Kasper to Anglicans
I have mentioned Cardinal Walter Kasper’s address to the Anglican bishops assembled at the Lambeth Conference several times, but I have only recently been able to study it myself in depth. It constitutes the Catholic Church’s formal statement to the Anglican Communion on the state of Catholic-Anglican relations in the wake of growing Anglican support for the ordination of women and homosexuality, including homosexual unions.
Cardinal Kasper is not only a sympathetic head for the Pontifical Council for Promoting Christian Unity, but he has the reputation of being somewhat liberal. While I would not go so far as to place him at odds with Benedict XVI, I think it is fair to say that he sometimes used to find himself in marked disagreement with Cardinal Ratzinger before his election, and his public comments tend at times to suggest that undercurrents of disagreement continue.
But this provides all the more reason to note the welcome candor (for an ecumenical address) of Cardinal Kasper's remarks at Lambeth, which can easily be captured in a series of quotations. Taken in order, they conveniently summarize the talk:
- "From the very beginning we should...keep in mind what is at stake as we proceed to speak about faithfulness to the apostolic tradition and apostolic succession, when we speak about the threefold ministry, women’s ordination and moral commandments. What we are talking about is nothing other than our faithfulness to Christ himself, who is our unique and common master."
- "[The progress of past years] leaves me all the more saddened as I have now, in fidelity to what I believe Christ requires—and I want to add, in the frankness which friendship allows—to look to the problems within the Anglican Communion which have emerged and grown since the last Lambeth Conference and to the ecumenical repercussions of these internal tensions."
- "In our dialogue we have jointly affirmed that the decisions of a local or regional church must not only foster communion in the present context, but must also be in agreement with the church of the past, and in a particular way with the apostolic church as witnessed in the Scriptures, the early councils and the patristic tradition."
- "It also seems to us [the Catholic Church] that the Anglican commitment to being 'episcopally led and synodically governed' has not always functioned in such a way as to maintain the apostolicity of the faith and that synodical government misunderstood as a kind of parliamentary process has at times blocked the sort of episcopal leadership envisaged by Cyprian [St.

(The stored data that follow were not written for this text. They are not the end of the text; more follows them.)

(* ===== verification/Capture.v ===== *)
(** * What is printed and what is captured

    Output buffers from the side of those who use them: nothing that is printed is lost
    unless it is thrown away; the head is the one of the headers that were set before the
    first byte got through; and [yaf_view_exec_tpl] of [views/yaf_view_simple.c] gets what a
    template prints into its result, if the template ends the buffers that it starts and
    leaves the buffer of the result open and unflushed ([above]). *)

From S2P Require Import Prelude Zend Numeric Url Server Output.

Open Scope zs_scope.

(** ** Nothing is lost *)

Definition prints (a : action) : zstr := match a with Echo s => s | _ => [] end.
Definition keeps (a : action) : bool := match a with Clean | Clean_all | Discard => false | _ => true end.

(** What waits in the buffers, from the bottom. *)
Fixpoint pending (bs : list ob) : zstr := match bs with [] => [] | b :: bs' => pending bs' ++ text b end.

Lemma put_keeps all bs s : let r := put all bs s in r.2 ++ pending r.1 = pending bs ++ s.
Proof.
  revert s. induction bs as [|b bs IH]; intros s; cbn [put].
  { cbn. by rewrite (right_id_L [] (++)). }
  destruct (all || _).
  - destruct (bool_decide (text b ++ s = [])) eqn:E.
    + apply bool_decide_eq_true, app_eq_nil in E as [E1 E2]. cbn. by rewrite E1, E2, !(right_id_L [] (++)).
    + cbn [fst snd pending cleared text]. rewrite (right_id_L [] (++)), IH. by rewrite (assoc_L (++)).
  - cbn. by rewrite (assoc_L (++)).
Qed.

Lemma act_keeps a bs : keeps a = true → let r := spec_act a bs in r.2 ++ pending r.1 = pending bs ++ prints a.
Proof.
  intros Hk. destruct a; try done; cbn [spec_act prints]; try (destruct bs as [|b bs]; [done|]).
  - apply put_keeps.
  - cbn. by rewrite (right_id_L [] (++)).
  - cbn [fst snd pending cleared text]. rewrite (right_id_L [] (++)), put_keeps. by rewrite (right_id_L [] (++)).
  - apply put_keeps.
  - rewrite put_keeps. cbn [pending]. by rewrite (right_id_L [] (++)).
Qed.

Lemma script_keeps actions bs :
  Forall (λ a, keeps a = true) actions →
  let r := spec_script actions bs in r.2 ++ pending r.1 = pending bs ++ mjoin (prints <$> actions).
Proof.
  intros Hk. revert bs. induction Hk as [|a actions Ha _ IH]; intros bs; cbn [spec_script].
  { cbn. by rewrite (right_id_L [] (++)). }
  cbn [fst snd]. rewrite <-(assoc_L (++)), IH, (assoc_L (++)), (act_keeps a bs Ha). cbn. by rewrite (assoc_L (++)).
Qed.

Lemma end_all_keeps n : ∀ bs, length bs = n → spec_end_all n bs = pending bs.
Proof.
  induction n as [|n IH]; intros [|b bs] Hn; try done. cbn [spec_end_all]. injection Hn as Hn.
  rewrite IH by (by rewrite put_length). apply put_keeps.
Qed.

Lemma all_printed actions :
  Forall (λ a, keeps a = true) actions → spec_body actions = mjoin (prints <$> actions).
Proof.
  intros Hk. unfold spec_body. rewrite end_all_keeps by done. apply (script_keeps actions [] Hk).
Qed.

(** C2: A script may print, start buffers, flush, clean and end them, and set headers in
    between, whose lines have no more than 1000 bytes and, where they are status lines, an
    [int] for a code; the output handlers are those of the engine.  Then the request ends, no
    buffer is overrun, and what the client gets is one head and behind it the body: the head
    that the server makes, after the header calls of the script before the first byte that
    gets through to it - those that come later change nothing -, line by line, and the
    body that the stack of buffers means, or none for a request for the head alone.  The
    stack is that of the code: flushing all buffers stops at the first empty one, contrary to
    the comment at that function ([flush_all_stops]).  Of a script that throws nothing away
    the body is all that it prints, in order. *)
Theorem request_output `{Runtime} cgig call_header_callback call_handler callable_name compat_func handler_alias conflict
    method actions s :
  idle s → Forall action_ok actions → conflict php_output_default_handler_name = true →
  ∃ s1 ls s', (sapi_activate method;; header_calls (cgi_sapi_module cgig) (calls_before actions [])) s = Some (tt, s1) ∧
    head_of cgig (to_send (sg s1)) = Some ls ∧
    request cgig call_header_callback call_handler callable_name compat_func handler_alias conflict method actions s =
      Some (tt, s') ∧
    read_head [] (wire s') = Some (ls, if bool_decide (method = Some ("HEAD" : zstr)) then [] else spec_body actions) ∧
    (Forall (λ a, keeps a = true) actions → spec_body actions = mjoin (prints <$> actions)).
Proof.
  intros Hs Hok Hconf. assert (∃ t, sapi_activate method s = Some (tt, t)) as [t Et] by (by eexists).
  destruct (activate_run cgig (λ g, g = sg t) s method Hs) as (s1 & E1 & _ & _ & _ & _ & _ & _ & Ho1).
  assert (sg s1 = sg t) as Hst by (by injection E1 as <-; injection Et as <-).
  destruct (script_head cgig call_header_callback call_handler callable_name compat_func handler_alias conflict _ Hconf
    actions s1 t [] Hok (Ho1 Hst)) as (t' & s2 & Ecalls & E2 & Ho2).
  destruct (finish_run cgig call_header_callback call_handler compat_func _ _ s2 _ _ Ho2) as (s3 & ls & g & E3 & -> & Hls & Hok' & Hw).
  exists t', ls, s3. split; [by rewrite (bind_runs _ _ _ _ _ Et)|]. split; [done|]. split; [|split; [|apply all_printed]].
  - unfold request. rewrite <-bind_assoc, (bind_runs _ _ _ _ _ E1), (bind_runs _ _ _ _ _ E2). exact E3.
  - by rewrite Hw, read_head_lines.
Qed.

Definition no_call : zval → zstr → Z → O (option zval) := λ _ _ _, mret None.
Definition sample_script : list action :=
  [Start 0; Echo "draft"; Clean; Echo "page"; Header (CallHeader "X-A: b" true 0); Start 3; Echo "ab"; Echo "cd"; End;
   Flush; Header (CallCode 404)].

(** The second call comes too late for the head. *)
Example sample_calls_before : calls_before sample_script [] = [CallHeader "X-A: b" true 0].
Proof. vm_compute. reflexivity. Qed.

Lemma request_output_witness :
  ∃ s1 ls s', (sapi_activate (Some ("GET" : zstr));;
      header_calls (cgi_sapi_module (CgiGlobals false false)) (calls_before sample_script [])) (start_srv None) = Some (tt, s1) ∧
    head_of (CgiGlobals false false) (to_send (sg s1)) = Some ls ∧
    request (H := plain_runtime) (CgiGlobals false false) (λ _, mret true) no_call (λ _, inr []) (λ _ _ _, None)
      (λ _, None) (λ _, true) (Some ("GET" : zstr)) sample_script (start_srv None) = Some (tt, s') ∧
    read_head [] (wire s') = Some (ls, "pageabcd") ∧
    (Forall (λ a, keeps a = true) sample_script → spec_body sample_script = mjoin (prints <$> sample_script)).
Proof.
  apply (request_output (H := plain_runtime) (CgiGlobals false false) (λ _, mret true) no_call (λ _, inr []) (λ _ _ _, None)
      (λ _, None) (λ _, true) (Some ("GET" : zstr)) sample_script (start_srv None)); [by split| |done].
  repeat constructor; cbn; try done; try lia.
Defined.

(** ** Capturing *)

(** [yaf_view_exec_tpl] with a result; [execute] runs the template and tells whether an
    exception is pending. *)
Section exec.
Context `{Runtime} (sapi_module : sapi_module_struct) (call_header_callback : zval → O bool)
  (call_handler : zval → zstr → Z → O (option zval)) (callable_name : zval → zstr + zstr)
  (compat_func : nat → zstr → Z → option zstr) (handler_alias : zstr → option (nat → Z → php_output_handler))
  (conflict : zstr → bool).

Definition exec_tpl_buffered (execute : O bool) : O (option zstr) :=
  started ← php_output_start_user sapi_module call_header_callback callable_name handler_alias conflict None 0
              PHP_OUTPUT_HANDLER_STDFLAGS;
  if negb started then php_error "failed to create buffer";; mret None
  else
    raised ← execute;
    if raised : bool then
      php_output_discard sapi_module call_header_callback call_handler compat_func;; mret None
    else
      contents ← php_output_get_contents;
      match contents with
      | None =>
          php_output_end sapi_module call_header_callback call_handler compat_func;;
          php_error "Unable to fetch ob content";; mret None
      | Some text =>
          ok ← php_output_discard sapi_module call_header_callback call_handler compat_func;
          mret (if ok : bool then Some text else None)
      end.
End exec.

(** Scripts that find [n] buffers which are theirs and end with the first of them, that of the
    result: they never flush or end it, although they may clean it, and they do not flush or
    clean all buffers, since others lie below. *)
Fixpoint above (n : nat) (actions : list action) : bool :=
  match actions with
  | [] => n =? 1
  | a :: actions' =>
      match a with
      | Echo _ | Header _ | Clean => above n actions'
      | Start _ => above (S n) actions'
      | Flush => (1 <? n) && above n actions'
      | End | Discard => (1 <? n) && above (n - 1) actions'
      | Flush_all | Clean_all => false
      end
  end.

(** What they leave in that buffer. *)
Definition captured (actions : list action) : zstr :=
  match spec_script actions [Ob 0 []] with
  | (b :: _, _) => text b
  | _ => []
  end.

(** A buffer without a limit keeps what gets to it. *)
Lemma put_inner up t base s :
  ∃ up' t', put false (up ++ Ob 0 t :: base) s = (up' ++ Ob 0 t' :: base, []) ∧
    put false (up ++ [Ob 0 t]) s = (up' ++ [Ob 0 t'], []) ∧ length up' = length up.
Proof.
  revert s. induction up as [|b up IH]; intros s; cbn [Datatypes.app put].
  - exists [], (t ++ s). rewrite (bool_decide_false (chunk (Ob 0 t) ≠ 0)) by (cbn; tauto). cbn [orb]. rewrite andb_false_r.
    cbn [andb]. done.
  - destruct (false || _).
    + destruct (bool_decide (text b ++ s = [])); [by exists (b :: up), t|].
      destruct (IH (text b ++ s)) as (up' & t' & E1 & E2 & Hl). exists (cleared b :: up'), t'.
      rewrite E1, E2. cbn. by rewrite Hl.
    + by exists (Ob (chunk b) (text b ++ s) :: up), t.
Qed.

Lemma act_inner a up t base n :
  above (S (length up)) (a :: n) = true →
  ∃ up' t', spec_act a (up ++ Ob 0 t :: base) = (up' ++ Ob 0 t' :: base, []) ∧
    spec_act a (up ++ [Ob 0 t]) = (up' ++ [Ob 0 t'], []) ∧ above (S (length up')) n = true.
Proof.
  destruct a as [s|c|k| | | | | |]; cbn [above]; intros Ha; try done.
  - destruct (put_inner up t base s) as (up' & t' & E1 & E2 & Hl). exists up', t'. cbn [spec_act]. rewrite Hl.
    by destruct up.
  - exists up, t. by destruct up.
  - by exists (Ob (Z.to_nat (Z.max 0 k)) [] :: up), t.
  - destruct up as [|b up]; [done|]. apply andb_true_iff in Ha as [_ Ha]. cbn [spec_act Datatypes.app].
    destruct (put_inner up t base (text b)) as (up' & t' & E1 & E2 & Hl). exists (cleared b :: up'), t'. rewrite E1, E2.
    cbn in *. by rewrite Hl.
  - destruct up as [|b up]; [by exists [], []|]. by exists (cleared b :: up), t.
  - destruct up as [|b up]; [done|]. apply andb_true_iff in Ha as [_ Ha]. cbn [spec_act Datatypes.app].
    destruct (put_inner up t base (text b)) as (up' & t' & E1 & E2 & Hl). exists up', t'. rewrite E1, E2. by rewrite Hl.
  - destruct up as [|b up]; [done|]. apply andb_true_iff in Ha as [_ Ha]. by exists up, t.
Qed.

Lemma script_inner actions : ∀ up t base,
  above (S (length up)) actions = true →
  ∃ t', spec_script actions (up ++ Ob 0 t :: base) = (Ob 0 t' :: base, []) ∧
    spec_script actions (up ++ [Ob 0 t]) = ([Ob 0 t'], []).
Proof.
  induction actions as [|a actions IH]; intros up t base Ha.
  - destruct up as [|b up]; [|done]. by exists t.
  - destruct (act_inner a up t base actions Ha) as (up' & t' & E1 & E2 & Ha').
    destruct (IH up' t' base Ha') as (t2 & E3 & E4). exists t2. cbn [spec_script].
    rewrite E1, E2. cbn [fst snd]. by rewrite E3, E4.
Qed.

Lemma captured_spec actions base :
  above 1 actions = true → spec_script actions (Ob 0 [] :: base) = (Ob 0 (captured actions) :: base, []).
Proof.
  intros Ha. destruct (script_inner actions [] [] base Ha) as (t & E1 & E2). cbn [Datatypes.app] in *.
  unfold captured. by rewrite E1, E2.
Qed.

Lemma captured_all actions :
  above 1 actions = true → Forall (λ a, keeps a = true) actions → captured actions = mjoin (prints <$> actions).
Proof.
  intros Ha Hk. pose proof (script_keeps actions [Ob 0 []] Hk) as E. rewrite captured_spec in E by done.
  cbn in E. exact E.
Qed.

Cyprian, cited earlier]…."
- "The Catholic Church’s teaching regarding human sexuality, especially homosexuality, is clear as set forth in the Catechism of the Catholic Church, Nos. 2357-59. We are convinced that this teaching is well founded in the Old and in the New Testament, and therefore that faithfulness to the Scriptures and to apostolic tradition is at stake."
- "He [Pope John Paul II in settling the question of the ordination of women] concluded, 'I declare that the church has no authority whatsoever to confer priestly ordination on women and that this judgment is to be definitively held by all the church’s faithful.' This formulation clearly shows that this is not only a disciplinary position but an expression of our faithfulness to Jesus Christ. The Catholic Church finds herself bound by the will of Jesus Christ and does not feel free to establish a new tradition alien to the tradition of the church of all ages."
- "[F]or us this decision to ordain women implies a turning away from the common position of all churches of the first millennium, that is, not only the Catholic Church but also the Oriental Orthodox and the Orthodox churches. We would see the Anglican Communion as moving a considerable distance closer to the side of the Protestant churches of the 16th century, and to a position they adopted only during the second half of the 20th century."
- "While our dialogue has led to significant agreement on the understanding of ministry, the ordination of women to the episcopate effectively and definitively blocks a possible recognition of Anglican orders by the Catholic Church."
- ”It now seems that full visible communion as the aim of our dialogue has receded further, and that our dialogue will have less ultimate goals and therefore will be altered in its character. While such a dialogue could still lead to good results, it would not be sustained by the dynamism which arises from the realistic possibility of the unity Christ asks of us or the shared partaking of the one Lord’s table for which we so earnestly long.”